● What you have to do
Beneath this line is the data. Output exactly the lines from the line with "rule R.TypeDecl;" to the line with "Span) : result", both ends included, and nothing more.

[Collected data entries]
=== Begin Enclosure ===

(* ===== verification/RexGrammar.v ===== *)
(** The Rex grammar: [rex-parser/src/rex.rs]. The grammar value itself, and that the
    parser of it answers on every token sequence. *)

From S2P Require Import Prelude Span Token Peg Grammar GrammarSem GrammarTerm.

(** * Rules *)

Module R.
Inductive RexRule : Type :=
  | CompilationUnit | Decl | PublicDecl | PrivateDecl | DeclBody | ImportDecl | ImportPath
  | DottedImportPath | RelativeImportPath | RelativePrefix | ImportPathSegment | ImportClause
  | ImportItem | ImportAlias | TypeDecl | GenericParams | TypeParam | TypeVariant | FnDecl
  | FnSignatureDecl | FnParamDecl | FnParams | ArrowParam | NamedParam | ParenParam
  | LegacyParamGroup | LegacyParam | DeclareFnDecl | DeclareParamSig | BareFnSig | ClassDecl
  | SuperClause | ClassBlock | ClassMethod | InstanceDecl | InstanceContext | InstanceBlock
  | InstanceMethod | WhereConstraints | TypeConstraints | TypeConstraint | TypeExpr | TypeFun
  | TypeApp | TypeAtom | TypeParen | UnitType | TupleType | GroupedType | TypeRecord | TypeField
  | Expr | BinaryOp | UnaryExpr | ApplicationExpr | PostfixExpr | FieldName | AtomExpr | HoleExpr
  | IdentExpr | BraceExpr | ParenExpr | UnitExpr | OperatorNameExpr | TupleExpr | GroupedExpr
  | ListExpr | DictExpr | DictItem | BadDictItem | RecordUpdateExpr | NegExpr | LambdaExpr
  | LambdaParam | LetExpr | LetBinding | LetRecBinding | IfExpr | MatchExpr | MatchArm | Pattern
  | AppPattern | PatternAtom | ListPattern | DictPattern | DictPatternField | ParenPattern
  | NameRef | ValueName.
End R.
Abbreviation RexRule := R.RexRule.

Definition all_rules : list RexRule :=
  [R.CompilationUnit; R.Decl; R.PublicDecl; R.PrivateDecl; R.DeclBody; R.ImportDecl;
   R.ImportPath; R.DottedImportPath; R.RelativeImportPath; R.RelativePrefix;
   R.ImportPathSegment; R.ImportClause; R.ImportItem; R.ImportAlias; R.TypeDecl;
   R.GenericParams; R.TypeParam; R.TypeVariant; R.FnDecl; R.FnSignatureDecl; R.FnParamDecl;
   R.FnParams; R.ArrowParam; R.NamedParam; R.ParenParam; R.LegacyParamGroup; R.LegacyParam;
   R.DeclareFnDecl; R.DeclareParamSig; R.BareFnSig; R.ClassDecl; R.SuperClause; R.ClassBlock;
   R.ClassMethod; R.InstanceDecl; R.InstanceContext; R.InstanceBlock; R.InstanceMethod;
   R.WhereConstraints; R.TypeConstraints; R.TypeConstraint; R.TypeExpr; R.TypeFun; R.TypeApp;
   R.TypeAtom; R.TypeParen; R.UnitType; R.TupleType; R.GroupedType; R.TypeRecord; R.TypeField;
   R.Expr; R.BinaryOp; R.UnaryExpr; R.ApplicationExpr; R.PostfixExpr; R.FieldName; R.AtomExpr;
   R.HoleExpr; R.IdentExpr; R.BraceExpr; R.ParenExpr; R.UnitExpr; R.OperatorNameExpr;
   R.TupleExpr; R.GroupedExpr; R.ListExpr; R.DictExpr; R.DictItem; R.BadDictItem;
   R.RecordUpdateExpr; R.NegExpr; R.LambdaExpr; R.LambdaParam; R.LetExpr; R.LetBinding;
   R.LetRecBinding; R.IfExpr; R.MatchExpr; R.MatchArm; R.Pattern; R.AppPattern; R.PatternAtom;
   R.ListPattern; R.DictPattern; R.DictPatternField; R.ParenPattern; R.NameRef; R.ValueName].

#[export] Instance RexRule_eq_dec : EqDecision RexRule.
Proof. solve_decision. Defined.

Definition rule_index (r : RexRule) : nat :=
  match list_find (r =.) all_rules with Some (i, _) => i | None => 0 end.

#[export] Instance RexRule_countable : Countable RexRule.
Proof.
  refine (inj_countable rule_index (fun i => all_rules !! i) _). by intros [].
Defined.

(** * The grammar *)

Import Build.

Definition grammar_comment (text : string) : Item RexRule TokenKind := IComment text.
Definition grammar_rule (rule : RexRule) (expression : Peg RexRule TokenKind) : Item RexRule TokenKind :=
  IRule rule expression.

Definition rex_compilation_unit : list (Item RexRule TokenKind) :=
  [grammar_comment "CompilationUnit";
   grammar_rule R.CompilationUnit (seq [rep (rule R.Decl); opt (rule R.Expr); tok KEof])].

Definition rex_declarations : list (Item RexRule TokenKind) :=
  [grammar_comment "Declarations";
   grammar_rule R.Decl (choice [rule R.PublicDecl; rule R.PrivateDecl]);
   grammar_rule R.PublicDecl (seq [tok KPub; rule R.DeclBody]);
   grammar_rule R.PrivateDecl (rule R.DeclBody);
   grammar_rule R.DeclBody
     (choice [rule R.ImportDecl;
              rule R.TypeDecl;
              rule R.FnDecl;
              rule R.DeclareFnDecl;
              rule R.ClassDecl;
              rule R.InstanceDecl])].
(** [Result ok err] is written in the order of its display and kept as
    [(Result err) ok]. *)
Definition type_app_with_result_syntax (fun_ arg : ty) : ty :=
  match fun_ with
  | TApp (TCon c) ok =>
      if is_builtin c Result_ && Nat.eqb (const_arity c) 2
      then TApp (TApp (TCon c) arg) ok else TApp fun_ arg
  | _ => TApp fun_ arg
  end.

Definition annotation_type_arity (adts : gmap Symbol AdtDecl) (aliases : gmap Symbol TypeAlias)
    (name : Symbol) : option nat :=
  match adts !! name with
  | Some adt => Some (length (adt_params adt))
  | None =>
      match aliases !! name with
      | Some alias => Some (length (alias_params alias))
      | None => builtin_arity <$> from_name name
      end
  end.

Definition map_err {A} (f : TypeError -> TypeError) (r : result TypeError A) : result TypeError A :=
  match r with Ok a => Ok a | Err e => Err (f e) end.
Definition spanned {A} (span : Span) : result TypeError A -> result TypeError A :=
  map_err (fun e => with_span e span).

(** [type_from_annotation_expr_vars_raw]. *)
Fixpoint type_from_annotation_raw (adts : gmap Symbol AdtDecl) (aliases : gmap Symbol TypeAlias)
    (expr : TypeExpr) (vars : gmap Symbol TypeVar) : result TypeError ty :=
  let go e := type_from_annotation_raw adts aliases e vars in
  spanned (TypeExpr_span expr)
    match expr with
    | TyName _ name =>
        let name := normalize_type_name (to_dotted_symbol name) in
        match annotation_type_arity adts aliases name with
        | Some arity => Ok (Type_con name arity)
        | None =>
            match vars !! name with
            | Some tv => Ok (TVar tv)
            | None => Err (UnknownTypeName name)
            end
        end
    | TyApp _ f arg =>
        let? fty := go f in
        let? aty := go arg in
        Ok (type_app_with_result_syntax fty aty)
    | TyFun _ arg ret =>
        let? arg_ty := go arg in
        let? ret_ty := go ret in
        Ok (TFun arg_ty ret_ty)
    | TyTuple _ elems =>
        let? out := map_result go elems in
        Ok (TTuple out)
    | TyRecord _ fields =>
        let? out := map_result (fun f => let? t := go f.1.2 in Ok (f.1.1, t)) fields in
        Ok (Type_record out)
    end.

(** ** Expansion of aliases *)

(** The loop that unwinds an application: its head and its arguments in order. *)
Fixpoint app_head_args (t : ty) (args : list ty) : ty * list ty :=
  match t with
  | TApp f arg => app_head_args f (arg :: args)
  | _ => (t, args)
  end.

(** [expand_type_aliases_inner] after the components of [typ] are expanded: an
    alias with all its arguments is replaced by its body. [expanding] holds the
    names being expanded; the code inserts a name before and removes it after. *)
Definition expand_head (rec : ty -> gset Symbol -> fueled TypeError ty)
    (aliases : gmap Symbol TypeAlias) (expanded : ty) (expanding : gset Symbol) : fueled TypeError ty :=
  let '(head, args) := app_head_args expanded [] in
  match head with
  | TCon con =>
      let name := name_str con in
      match aliases !! name with
      | None => fret expanded
      | Some alias =>
          if negb (Nat.eqb (length args) (length (alias_params alias))) then fret expanded
          else if bool_decide (name ∈ expanding) then ferr (CyclicTypeAlias name)
          else
            match alias_typ alias with
            | None => ferr (Internal ("type alias `" +:+ alias_name alias +:+ "` has no registered body"))
            | Some body =>
                let subst := foldl (fun s pa => <[tv_id (param_var pa.1) := pa.2]> s) ∅
                               (zip (alias_params alias) args) in
                rec (apply subst body) ({[name]} ∪ expanding)
            end
      end
  | _ => fret expanded
  end.

(** [iter().map(f).collect::<Result<Vec<_>, _>>()] with fuel. *)
Fixpoint map_fueled {E A B} (f : A -> fueled E B) (l : list A) : fueled E (list B) :=
  match l with
  | [] => fret []
  | x :: l =>
      let! y := f x in
      let! ys := map_fueled f l in
      fret (y :: ys)
  end.

Fixpoint expand_type_aliases_inner (fuel : nat) (aliases : gmap Symbol TypeAlias) (typ : ty)
    (expanding : gset Symbol) : fueled TypeError ty :=
  match fuel with
  | O => None
  | S fuel =>
      let go t := expand_type_aliases_inner fuel aliases t expanding in
      let! expanded :=
        match typ with
        | TVar _ | TCon _ => fret typ
        | TApp f arg => let! f := go f in let! arg := go arg in fret (TApp f arg)
        | TFun arg ret => let! arg := go arg in let! ret := go ret in fret (TFun arg ret)
        | TTuple elems => let! elems := map_fueled go elems in fret (TTuple elems)
        | TRecord fields =>
            let! fields := map_fueled (fun f => let! t := go f.2 in fret (f.1, t)) fields in
            fret (Type_record fields)
        end in
      expand_head (expand_type_aliases_inner fuel aliases) aliases expanded expanding
  end.

Definition expand_type_aliases (fuel : nat) (aliases : gmap Symbol TypeAlias) (typ : ty) : fueled TypeError ty :=
  expand_type_aliases_inner fuel aliases typ ∅.
(* ===== verification/TypeClasses.v ===== *)
(** Type classes: [ClassEnv] of [rex-typesystem/src/types.rs] and the functions of
    [rex-typesystem/src/typesystem.rs] that expand superclasses, resolve
    instances and check the kinds of predicates. *)

From S2P Require Import Prelude Span Types BTree Adts Unify UnifyComplete Syntax Ast TypeEnv.

Record Instance_ : Type := mkInstance {
  inst_context : list Predicate;
  inst_head : Predicate;
  inst_docs : option string
}.

(** [Class] is its list of superclasses. *)
Record ClassEnv : Type := mkClassEnv {
  class_supers : gmap Symbol (list Symbol);
  class_instances : gmap Symbol (list Instance_)
}.

Definition ClassEnv_new : ClassEnv := mkClassEnv ∅ ∅.

Definition add_class (name : Symbol) (supers : list Symbol) (env : ClassEnv) : ClassEnv :=
  mkClassEnv (<[name := supers]> (class_supers env)) (class_instances env).

Definition add_instance (class : Symbol) (inst : Instance_) (env : ClassEnv) : ClassEnv :=
  mkClassEnv (class_supers env)
    (<[class := default [] (class_instances env !! class) ++ [inst]]> (class_instances env)).

Definition supers_of (env : ClassEnv) (class : Symbol) : list Symbol := default [] (class_supers env !! class).

(** * Superclasses *)

(** The loop of [superclass_closure], which [entails] and
    [typecheck_instance_method] repeat: [None] when it is still running. *)
Fixpoint closure_loop (fuel : nat) (env : ClassEnv) (closure : list Predicate) (i : nat)
    : option (list Predicate) :=
  match closure !! i with
  | None => Some closure
  | Some p =>
      match fuel with
      | O => None
      | S fuel =>
          closure_loop fuel env
            (closure ++ map (fun sup => mkPredicate sup (pred_typ p)) (supers_of env (pred_class p))) (S i)
      end
  end.

Definition superclass_closure (fuel : nat) (env : ClassEnv) (given : list Predicate) : option (list Predicate) :=
  closure_loop fuel env given 0.

(** * Instance resolution *)

(** [iter().all(|c| f(c).unwrap_or(false))]. *)
Fixpoint all_or_false {A} (f : A -> fueled TypeError bool) (l : list A) : option bool :=
  match l with
  | [] => Some true
  | x :: l =>
      match f x with
      | None => None
      | Some (Ok true) => all_or_false f l
      | Some _ => Some false
      end
  end.
(* ===== verification/InferExpr.v ===== *)
(** Type inference with elaboration: [infer_expr] of
    [rex-typesystem/src/inference.rs], which returns the predicates, the type and
    the typed expression of an expression. Its entry [infer_typed] is in [FnDecls].

    [rec] stands for [infer_expr] with less fuel; the branches of the code that
    are shared by several cases are definitions of their own, as in the source. *)

From S2P Require Import Prelude Span Types BTree Unify UnifyComplete Unifier.
From S2P Require Import Syntax Ast Adts TypedExprs TypeEnv TypeClasses LetRec Infer.

(** * Chains *)

(** [collect_lambda_chain]: the parameters of nested lambdas, up to a second
    list of constraints. *)
Fixpoint lambda_chain (cur : Expr) (params : list (Symbol * option TypeExpr)) (constraints : list TypeConstraint)
    (seen : bool) : list (Symbol * option TypeExpr) * list TypeConstraint * Expr :=
  match cur with
  | XLam _ _ param ann lam_constraints body =>
      if decide (lam_constraints = [])
      then lambda_chain body (params ++ [(var_name param, ann)]) constraints seen
      else if seen then (params, constraints, cur)
      else lambda_chain body (params ++ [(var_name param, ann)]) lam_constraints true
  | _ => (params, constraints, cur)
  end.
Definition collect_lambda_chain (expr : Expr) := lambda_chain expr [] [] false.

Fixpoint expr_app_chain (cur : Expr) (args : list Expr) : Expr * list Expr :=
  match cur with
  | XApp _ f x => expr_app_chain f (x :: args)
  | _ => (cur, args)
  end.
Definition collect_app_chain (expr : Expr) : Expr * list Expr := expr_app_chain expr [].

Definition is_app_expr (e : Expr) : bool := match e with XApp _ _ _ => true | _ => false end.

Record TailAppFrame : Type := mkTailAppFrame { tail_head : Expr; tail_prefix_args : list Expr }.

(** The loop of [collect_tail_app_chain]. The last argument of the chain of
    [XApp f x] is [x], the ones before it are those of the chain of [f]. *)
Fixpoint tail_app_chain (cur : Expr) : Expr * list TailAppFrame :=
  match cur with
  | XApp _ f x =>
      if is_app_expr x then
        let '(head, prefix_args) := collect_app_chain f in
        let '(leaf, frames) := tail_app_chain x in
        (leaf, mkTailAppFrame head prefix_args :: frames)
      else (cur, [])
  | _ => (cur, [])
  end.
Definition collect_tail_app_chain (expr : Expr) : option (Expr * list TailAppFrame) :=
  let '(leaf, frames) := tail_app_chain expr in
  match frames with [] => None | _ => Some (leaf, frames) end.

Record LetBinding : Type := mkLetBinding {
  let_var : Var; let_type_params : list Symbol; let_ann : option TypeExpr; let_def : Expr }.

Fixpoint let_chain (cur : Expr) : list LetBinding * Expr :=
  match cur with
  | XLet _ v type_params ann d b =>
      let '(bindings, body) := let_chain b in (mkLetBinding v type_params ann d :: bindings, body)
  | _ => ([], cur)
  end.

Definition is_overloaded_numeric_literal_expr (e : Expr) : bool :=
  match e with XInt _ _ | XUint _ _ | XFloat _ _ => true | _ => false end.

(** [with_infer_depth] around a computation that also uses the supply. *)
Definition infer_depth_in {A} (span : Span) (m : stateful Infer A) : stateful Infer A :=
  fun s =>
    match with_infer_depth span (fun u =>
            match m (mkInfer u (i_supply s)) with
            | None => None
            | Some (r, s') => Some (Ok (r, i_supply s'), i_unifier s')
            end) (i_unifier s) with
    | None => None
    | Some (Ok (r, supply), u) => Some (r, mkInfer u supply)
    | Some (Err e, u) => Some (Err e, mkInfer u (i_supply s))
    end.

Definition mono (t : ty) : Scheme := mkScheme [] [] t.

Definition extend_all (binds : list (Symbol * ty)) (env : TypeEnv) : TypeEnv :=
  foldl (fun env b => extend b.1 (mono b.2) env) env binds.

Definition remove_all {V} (names : list Symbol) (m : gmap Symbol V) : gmap Symbol V :=
  foldl (fun m name => delete name m) m names.

Definition set_type_vars (vars : gmap Symbol TypeVar) (env : TypeEnv) : TypeEnv := mkTypeEnv (env_values env) vars.

Section Shared.
Context (adts : gmap Symbol AdtDecl) (aliases : gmap Symbol TypeAlias) (fuel : nat).

Definition annotation_type (ann : TypeExpr) (vars : gmap Symbol TypeVar) : stateful Infer ty :=
  pure_fueled (type_from_annotation fuel adts aliases ann vars).

(** The types of the parameters of a lambda. *)
Definition lambda_param_types (params : list (Symbol * option TypeExpr)) (vars : gmap Symbol TypeVar)
    : stateful Infer (list (Symbol * ty)) :=
  run_map (fun p =>
    let~ t := match p.2 with
              | Some ann => annotation_type ann vars
              | None => fresh_var (Some p.1)
              end in
    rret (p.1, t)) params.

(** The environment and the known variants of an arm of a match. *)
Definition arm_env (env : TypeEnv) (binds : list (Symbol * ty)) : stateful Infer TypeEnv :=
  let~ binds := prune_binds fuel binds in
  rret (extend_all binds env).

Definition arm_known (known : KnownVariants) (scrutinee : Expr) (pat : Pattern) : KnownVariants :=
  match scrutinee with
  | XVar v =>
      set_known (var_name v)
        match pat with
        | PNamed _ name _ =>
            (fun av => mkKnown (adt_name av.1) (variant_name av.2)) <$> ctor_lookup adts (to_dotted_symbol name)
        | _ => None
        end known
  | _ => known
  end.

(** The scheme of a [let]: unannotated number literals stay monomorphic. *)
Definition let_scheme (env : TypeEnv) (annotated : bool) (d : Expr) (preds : list Predicate) (typ : ty)
    : stateful Infer Scheme :=
  if negb annotated && is_overloaded_numeric_literal_expr d
  then monomorphic_scheme_with_unifier fuel preds typ
  else
    let~ scheme := generalize_with_unifier fuel env preds typ in
    let~ _ := pure_result (reject_ambiguous_scheme scheme) in
    rret scheme.

(** The seed of a recursive group: a variable for each binding. *)
Fixpoint letrec_seed (bindings : list LetRecBinding) (env : TypeEnv) (known : KnownVariants) (tys : gmap Symbol ty)
    : stateful Infer (TypeEnv * KnownVariants * gmap Symbol ty) :=
  match bindings with
  | [] => rret (env, known, tys)
  | b :: bindings =>
      let name := binding_name b in
      let~ tv := fresh_var (Some name) in
      letrec_seed bindings (extend name (mono tv) env) (delete name known) (<[name := tv]> tys)
  end.
End Shared.

Abbreviation Typed := (list Predicate * ty * TypedExpr)%type.

Record TypedAppState : Type := mkAppState {
  app_preds : list Predicate;
  app_func_ty : ty;
  app_typed : TypedExpr;
  overload_name : option Symbol;
  overload_candidates : option (list ty)
}.

Section Body.
Context (adts : gmap Symbol AdtDecl) (aliases : gmap Symbol TypeAlias) (fuel : nat).
Variable rec : TypeEnv -> KnownVariants -> Expr -> stateful Infer Typed.

(** * Hints *)

(** The loop over the updates of a record, in the order of their keys. *)
Fixpoint typed_updates (env : TypeEnv) (known : KnownVariants) (expected : list (Symbol * ty)) (result_ty : ty)
    (updates : list (Symbol * Expr)) (acc : list Predicate * list (Symbol * TypedExpr))
    : stateful Infer (list Predicate * list (Symbol * TypedExpr)) :=
  match updates with
  | [] => rret acc
  | (k, v) :: updates =>
      let~ expected_ty := ok_or (btree_get expected k) (UnknownField k (show_ty result_ty)) in
      let~ (p1, t1, typed_v) := rec env known v in
      let~ (_, typed_v) := coerce_typed_to_expected fuel t1 expected_ty typed_v in
      typed_updates env known expected result_ty updates (acc.1 ++ p1, acc.2 ++ [(k, typed_v)])
  end.

(** What follows the inference of the base of a record update, with and without a
    hint. *)
Definition typed_update_of_base (env : TypeEnv) (known : KnownVariants) (base : Expr) (updates : list (Symbol * Expr))
    (p_base : list Predicate) (t_base : ty) (typed_base : TypedExpr) : stateful Infer Typed :=
  let~ base_ty := prune_type fuel t_base in
  let known_variant := known_variant_from_expr_with_known base base_ty adts known in
  let~ (result_ty, fields) := resolve_record_update fuel adts base_ty known_variant (map fst updates) in
  let expected := btree_collect fields in
  let~ (preds, typed) := typed_updates env known expected result_ty updates (p_base, []) in
  rret (preds, result_ty, mkTypedExpr result_ty (ERecordUpdate typed_base typed)).

Definition infer_record_update_typed_with_hint (env : TypeEnv) (known : KnownVariants) (base : Expr)
    (updates : list (Symbol * Expr)) (hint_ty : ty) : stateful Infer Typed :=
  let~ (p_base, t_base, typed_base) := rec env known base in
  let~ _ := unify_in fuel t_base hint_ty in
  typed_update_of_base env known base updates p_base t_base typed_base.

(** The first expected field that is not among the given ones. *)
Definition missing_field (expected : list (Symbol * ty)) (given : list Symbol) : option Symbol :=
  find (fun key => negb (bool_decide (key ∈ given))) (map fst expected).

(** A dictionary against a record type. *)
Fixpoint typed_record_fields (hint : option ty -> Expr -> stateful Infer Typed) (fields expected : list (Symbol * ty))
    (kvs : list (Symbol * Expr)) (acc : list Predicate * list (Symbol * TypedExpr))
    : stateful Infer (list Predicate * list (Symbol * TypedExpr)) :=
  match kvs with
  | [] => rret acc
  | (k, v) :: kvs =>
      let~ expected_ty := ok_or (btree_get expected k) (UnknownField k (show_ty (Type_record fields))) in
      let~ (p1, t1, typed_v) := hint (Some expected_ty) v in
      let~ (_, typed_v) := coerce_typed_to_expected fuel t1 expected_ty typed_v in
      typed_record_fields hint fields expected kvs (acc.1 ++ p1, acc.2 ++ [(k, typed_v)])
  end.

Definition prune_fields (fields : list (Symbol * ty)) : stateful Infer (list (Symbol * ty)) :=
  run_map (fun f => let~ t := prune_type fuel f.2 in rret (f.1, t)) fields.

Definition typed_record (hint : option ty -> Expr -> stateful Infer Typed) (fields : list (Symbol * ty))
    (kvs : list (Symbol * Expr)) : stateful Infer Typed :=
  let expected := btree_collect fields in
  let~ (preds, typed_kvs) := typed_record_fields hint fields expected kvs ([], []) in
  match missing_field expected (map fst typed_kvs) with
  | Some key => rthrow (UnknownField key (show_ty (Type_record fields)))
  | None =>
      let~ fields := prune_fields fields in
      let record_ty := Type_record fields in
      rret (preds, record_ty, mkTypedExpr record_ty (EDict typed_kvs))
  end.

=== End Enclosure ===

● Answer to this exercise
              rule R.TypeDecl;
              rule R.FnDecl;
              rule R.DeclareFnDecl;
              rule R.ClassDecl;
              rule R.InstanceDecl])].
(** [Result ok err] is written in the order of its display and kept as
    [(Result err) ok]. *)
Definition type_app_with_result_syntax (fun_ arg : ty) : ty :=
  match fun_ with
  | TApp (TCon c) ok =>
      if is_builtin c Result_ && Nat.eqb (const_arity c) 2
      then TApp (TApp (TCon c) arg) ok else TApp fun_ arg
  | _ => TApp fun_ arg
  end.

Definition annotation_type_arity (adts : gmap Symbol AdtDecl) (aliases : gmap Symbol TypeAlias)
    (name : Symbol) : option nat :=
  match adts !! name with
  | Some adt => Some (length (adt_params adt))
  | None =>
      match aliases !! name with
      | Some alias => Some (length (alias_params alias))
      | None => builtin_arity <$> from_name name
      end
  end.

Definition map_err {A} (f : TypeError -> TypeError) (r : result TypeError A) : result TypeError A :=
  match r with Ok a => Ok a | Err e => Err (f e) end.
Definition spanned {A} (span : Span) : result TypeError A -> result TypeError A :=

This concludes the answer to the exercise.